Purpose: To evaluate the prognostic value of metabolic tumor volume (MTV) and maximum standardized uptake value (SUVmax) on initial positron emission tomography-computed tomography (PET-CT) and investigate the clinical value of SUVmax for early detection of locoregional recurrent disease after postoperative radiotherapy in patients with locally advanced head and neck squamous cell carcinoma (HNSCC). Materials and Methods: A total of 100 patients with locally advanced HNSCC received primary tumor excision and neck dissection followed by adjuvant radiotherapy with or without chemotherapy. The MTV and SUVmax were measured from primary sites and neck nodes. The prognostic value of MTV and SUVmax were assessed using initial staging PET/CT (study A). Follow-up PET/CT scan available after postoperative concurrent chemoradiotherapy or radiotherapy were evaluated for the SUVmax value and correlated with locoregional recurrence (study B).

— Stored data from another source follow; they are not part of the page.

(** The root is the first entry. *)
Lemma root_first cmp `{!CmpOk cmp} l es x :
  heap (ele cmp) (x :: l) -> x :: l ≡ₚ es -> StronglySorted (ele cmp) es -> NoDup (ctr <$> es) ->
  exists es', es = x :: es' /\ l ≡ₚ es'.
Proof.
  intros Hh Hp Hs Hnd. destruct es as [|e es]; [by apply Permutation_nil_r in Hp|].
  assert (x = e) as <-; [|exists es; split; [done|by apply Permutation_cons_inv in Hp]].
  assert (x ∈ e :: es) as Hx by (rewrite <-Hp; left).
  apply elem_of_cons in Hx as [?|Hx]; [done|]. exfalso.
  cbn [fmap list_fmap] in Hnd. apply NoDup_cons in Hnd as [Hnin _]. apply Hnin.
  assert (ctr e = ctr x) as ->; [|by apply list_elem_of_fmap_2].
  apply (ele_antisym cmp).
  - apply StronglySorted_inv in Hs as [_ Hs]. by eapply Forall_forall in Hs.
  - assert (e ∈ x :: l) as He by (rewrite Hp; left).
    apply list_elem_of_lookup in He as [i He].
    by apply (heap_root (ele cmp) (ele_total cmp) (ele_trans cmp) (x :: l) i).
Qed.

Lemma put_step ocmp q es thing :
  (forall cmp, ocmp = Some cmp -> CmpOk cmp) ->
  in_order ocmp q es -> pq_insertion_ctr q + 1 < 2 ^ 63 ->
  exists q' es', prio_queue_put junk q thing = Ret q' /\ in_order ocmp q' es' /\
    data <$> es' = match ocmp with Some cmp => insert_stable cmp thing (data <$> es) | None => thing :: (data <$> es) end /\
    pq_insertion_ctr q' = pq_insertion_ctr q + 1.
Proof.
  intros Hok (Hc & Hpos & Hle & Hq) Hbound. destruct ocmp as [cmp|].
  - pose proof (Hok cmp eq_refl). destruct Hq as (l & Hq & Hh & Hp & Hs & Hnd & Hctr).
    destruct (put_spec junk cmp q l thing Hq Hh Hc) as (q' & l' & Hput & Hq' & Hh' & Hp' & Hc' & Hctr').
    rewrite u64_small in Hctr' by lia.
    destruct (insert_stable_entries cmp (pq_insertion_ctr q) thing es Hs Hctr) as (es' & Hd & Hpe & Hs').
    exists q', es'. split; [done|]. split; [|done]. split; [done|]. split; [lia|].
    split. { unfold zlen in *. rewrite (Permutation_length Hpe). simpl. lia. }
    exists l'. split; [done|]. split; [done|]. split; [by rewrite Hp', Hp, Hpe|]. split; [done|].
    rewrite Hpe. rewrite Hctr'. split.
    + cbn [fmap list_fmap ctr]. apply NoDup_cons. split; [|done]. intros Hin.
      apply list_elem_of_fmap in Hin as (e & He & Hin). eapply Forall_forall in Hctr; [|done].
      cbv beta in Hctr. lia.
    + constructor; [cbn [ctr]; lia|]. eapply Forall_impl; [done|]. cbv beta. intros; lia.
  - unfold prio_queue_put. pose proof (filled_le _ _ _ Hq).
    pose proof (alloc_grow_enough (pq_nr q + 1) (zlen (pq_array q))) as Hge.
    assert (pq_nr q <= alloc_grow (pq_nr q + 1) (zlen (pq_array q))) as Hroom by lia.
    pose proof (filled_realloc junk _ _ _ _ Hq Hroom) as Hf.
    destruct (filled_wr _ _ _ (Entry (pq_insertion_ctr q) thing) Hf) as [-> Hf2];
      [rewrite zlen_realloc; lia|]. run. cbn [pq_compare pq_nr]. rewrite Hc.
    eexists _, (Entry (pq_insertion_ctr q) thing :: es). split; [done|].
    cbn [pq_insertion_ctr]. rewrite u64_small by lia. split; [|done].
    unfold in_order. cbn [pq_compare pq_insertion_ctr]. split; [done|]. split; [lia|].
    split; [rewrite zlen_cons; lia|]. rewrite reverse_cons. exact Hf2.
Qed.

Lemma get_step ocmp q es :
  (forall cmp, ocmp = Some cmp -> CmpOk cmp) ->
  in_order ocmp q es ->
  exists q' , prio_queue_get q = Ret (data <$> head es, q') /\ in_order ocmp q' (tail es) /\
    pq_insertion_ctr q' = pq_insertion_ctr q.
Proof.
  intros Hok (Hc & Hpos & Hle & Hq). destruct ocmp as [cmp|].
  - pose proof (Hok cmp eq_refl). destruct Hq as (l & Hq & Hh & Hp & Hs & Hnd & Hctr).
    destruct l as [|x l].
    + apply Permutation_nil_l in Hp; subst. unfold prio_queue_get. rewrite (pq_rep_len _ _ Hq).
      exists q. split; [done|]. split; [|done]. split; [done|]. split; [done|]. split; [done|]. by exists [].
    + destruct (root_first cmp l es x Hh Hp Hs Hnd) as (es' & -> & Hp').
      destruct (get_spec cmp q x l Hq Hh Hc) as (q' & l' & Hget & Hq' & Hh' & Hp2 & Hc' & Hctr').
      exists q'. split; [done|]. split; [|done]. rewrite zlen_cons in Hle. cbn [tail].
      split; [done|]. rewrite Hctr'. split; [done|]. split; [lia|].
      exists l'. split; [done|]. split; [done|]. split; [by rewrite Hp2|].
      apply StronglySorted_inv in Hs as [Hs _]. cbn [fmap list_fmap] in Hnd.
      apply NoDup_cons in Hnd as [_ Hnd]. apply Forall_cons_iff in Hctr as [_ Hctr]. done.
  - unfold prio_queue_get. destruct es as [|e es].
    + rewrite (pq_rep_len _ _ Hq). exists q. split; [done|]. by repeat (split; [done|]).
    + pose proof (pq_rep_len _ _ Hq) as Hn. rewrite reverse_cons in Hq, Hn.
      rewrite zlen_app, zlen_cons in Hn. change (zlen (@nil (entry A))) with 0 in Hn.
      pose proof (zlen_nonneg (reverse es)). rewrite (proj2 (Z.eqb_neq _ 0)) by lia. rewrite Hc.
      cbn [set_nr pq_nr pq_array]. destruct (filled_last _ _ _ _ e Hq) as [-> _]. run.
      eexists. split; [done|]. split; [|done]. cbn [tail]. rewrite zlen_cons in Hle.
      unfold in_order. cbn [set_nr pq_compare pq_insertion_ctr]. split; [done|]. split; [done|]. split; [lia|].
      apply filled_prefix in Hq. unfold pq_rep. cbn [set_nr pq_nr pq_array].
      by replace (pq_nr q - 1) with (zlen (reverse es)) by lia.
Qed.

Lemma peek_step ocmp q es :
  (forall cmp, ocmp = Some cmp -> CmpOk cmp) ->
  in_order ocmp q es -> prio_queue_peek q = Ret (data <$> head es).
Proof.
  intros Hok (Hc & Hpos & Hle & Hq). unfold prio_queue_peek. destruct ocmp as [cmp|].
  - pose proof (Hok cmp eq_refl). destruct Hq as (l & Hq & Hh & Hp & Hs & Hnd & Hctr).
    rewrite (pq_rep_len _ _ Hq), Hc. destruct l as [|x l]; [by apply Permutation_nil_l in Hp; subst|].
    destruct (root_first cmp l es x Hh Hp Hs Hnd) as (es' & -> & _).
    rewrite zlen_cons. pose proof (zlen_nonneg l). rewrite (proj2 (Z.eqb_neq _ 0)) by lia.
    pose proof (pq_rep_rd q (x :: l) 0 x Hq eq_refl) as Hr0. change (Z.of_nat 0) with 0 in Hr0. by rewrite Hr0.
  - destruct es as [|e es]; [by rewrite (pq_rep_len _ _ Hq)|].
    pose proof (pq_rep_len _ _ Hq) as Hn. rewrite reverse_cons in Hq, Hn.
    rewrite zlen_app, zlen_cons in Hn. change (zlen (@nil (entry A))) with 0 in Hn.
    pose proof (zlen_nonneg (reverse es)). rewrite (proj2 (Z.eqb_neq _ 0)) by lia. rewrite Hc.
    by destruct (filled_last _ _ _ _ e Hq) as [-> _].
Qed.

Lemma reverse_stack q es :
  in_order None q es -> pq_insertion_ctr q < 2 ^ 63 ->
  exists q', prio_queue_reverse q = Ret q' /\ in_order None q' (reverse es) /\
    pq_insertion_ctr q' = pq_insertion_ctr q.
Proof.
  intros (Hc & Hpos & Hle & Hq) Hb. unfold prio_queue_reverse. rewrite Hc.
  pose proof (pq_rep_len _ _ Hq) as Hn. unfold zlen in Hn. rewrite length_reverse in Hn.
  destruct (Z.eqb_spec (pq_nr q) 0) as [Hz|Hnz].
  - assert (es = []) as -> by (apply length_zero_iff_nil; lia). by exists q.
  - destruct (reverse_step_spec q _ Hq) as (q' & -> & Hq' & _ & Hc' & Hctr); [unfold zlen in Hle; lia|].
    exists q'. split; [done|]. split; [|done]. split; [by rewrite Hc'|]. rewrite Hctr. split; [done|].
    split; [|done]. unfold zlen in *. by rewrite length_reverse.
Qed.

Lemma outputs_refine ocmp ops q es :
  (forall cmp, ocmp = Some cmp -> CmpOk cmp) ->
  in_order ocmp q es -> pq_insertion_ctr q + zlen ops < 2 ^ 63 ->
  outputs (queue_step junk) q ops = outputs (pending_step ocmp) (data <$> es) ops.
Proof.
  intros Hok. revert q es. induction ops as [|op ops IH]; intros q es Hq Hb; [done|].
  rewrite zlen_cons in Hb. pose proof (zlen_nonneg ops).
  destruct op as [thing| | |]; cbn [outputs queue_step pending_step].
  - destruct (put_step ocmp q es thing Hok Hq) as (q' & es' & -> & Hq' & Hd & Hctr); [lia|]. run.
    rewrite (IH q' es' Hq'), Hd by lia. done.
  - destruct (get_step ocmp q es Hok Hq) as (q' & -> & Hq' & Hctr). run.
    rewrite (IH q' _ Hq') by lia. by destruct es.
  - rewrite (peek_step ocmp q es Hok Hq). run. rewrite (IH q es Hq) by lia. by destruct es.
  - destruct ocmp as [cmp|].
    + unfold prio_queue_reverse. by rewrite (proj1 Hq).
    + destruct (reverse_stack q es Hq) as (q' & -> & Hq' & Hctr); [lia|]. run.
      rewrite (IH q' _ Hq') by lia. by rewrite fmap_reverse.
Qed.
End refinement.

(** * Claims *)

(** [C10] A priority queue refines its specification: any sequence of fewer than
    2^63 operations on a fresh queue returns what the same sequence returns on
    a list that keeps the pending elements in order -- [put] inserts behind
    everything that does not compare greater (so that equal elements come out
    in insertion order), [get] and [peek] return the first element or NULL,
    without a comparison [put] is a push, [get] a pop and [reverse] turns the
    stack around, and [reverse] of an ordered queue is a BUG. *)
Theorem prio_queue_refines `{GitCompatOk} {A} (junk : entry A) (ocmp : option (A -> A -> Z))
    (ops : list (pq_op A)) :
  (forall cmp, ocmp = Some cmp -> CmpOk cmp) ->
  zlen ops < 2 ^ 63 ->
  outputs (queue_step junk) (clear_prio_queue (PrioQueue ocmp 0 0 [])) ops =
  outputs (pending_step ocmp) [] ops.
Proof.
  intros Hok Hb. apply (outputs_refine junk ocmp ops _ []); [done| |done].
  split; [done|]. split; [done|]. split; [done|]. destruct ocmp as [cmp|].
  - exists []. split; [split; [done|by exists []]|]. split; [intros i ? ? _ Hi; by rewrite lookup_nil in Hi|].
    split; [done|]. split; [constructor|]. split; [constructor|constructor].
  - split; [done|by exists []].
Qed.

Lemma prio_queue_refines_witness :
  let ops := [Put (3, 0); Put (1, 1); Put (2, 2); Put (1, 3); Peek; Get; Get; Get; Get; Get] in
  outputs (@queue_step _ compat_ref (Entry 0 (0, 0)))
    (clear_prio_queue (PrioQueue (Some key_diff) 0 0 [])) ops =
  outputs (pending_step (Some key_diff)) [] ops /\
  outputs (pending_step (Some key_diff)) [] ops =
  Ret [None; None; None; None; Some (1, 1); Some (1, 1); Some (1, 3); Some (2, 2); Some (3, 0); None].
Proof.
  split; [|reflexivity].
  apply (@prio_queue_refines compat_ref compat_ref_ok _ (Entry 0 (0, 0)) (Some key_diff)).
  - intros cmp [= <-]. apply _.
  - evaluate.
Defined.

A receiver operating characteristic (ROC) curve analysis was used to define a threshold value of SUVmax with the highest accuracy for recurrent disease assessment. Results: High MTV (>41 mL) is negative prognostic factor for disease free survival (p = 0.041). Postradiation SUVmax was significantly correlated with locoregional recurrence (hazard ratio, 1.812; 95% confidence interval, 1.361 to 2.413; P < 0.001). A cutoff value of 5.38 from follow-up PET/CT was identified as having maximal accuracy for detecting locoregional recurrence by ROC analysis. Conclusion: MTV at staging work-up was significantly associated with disease free survival. The SUVmax value from follow-up PET/CT showed high diagnostic accuracy for the detection of locoregional recurrence in postoperatively irradiated HNSCC.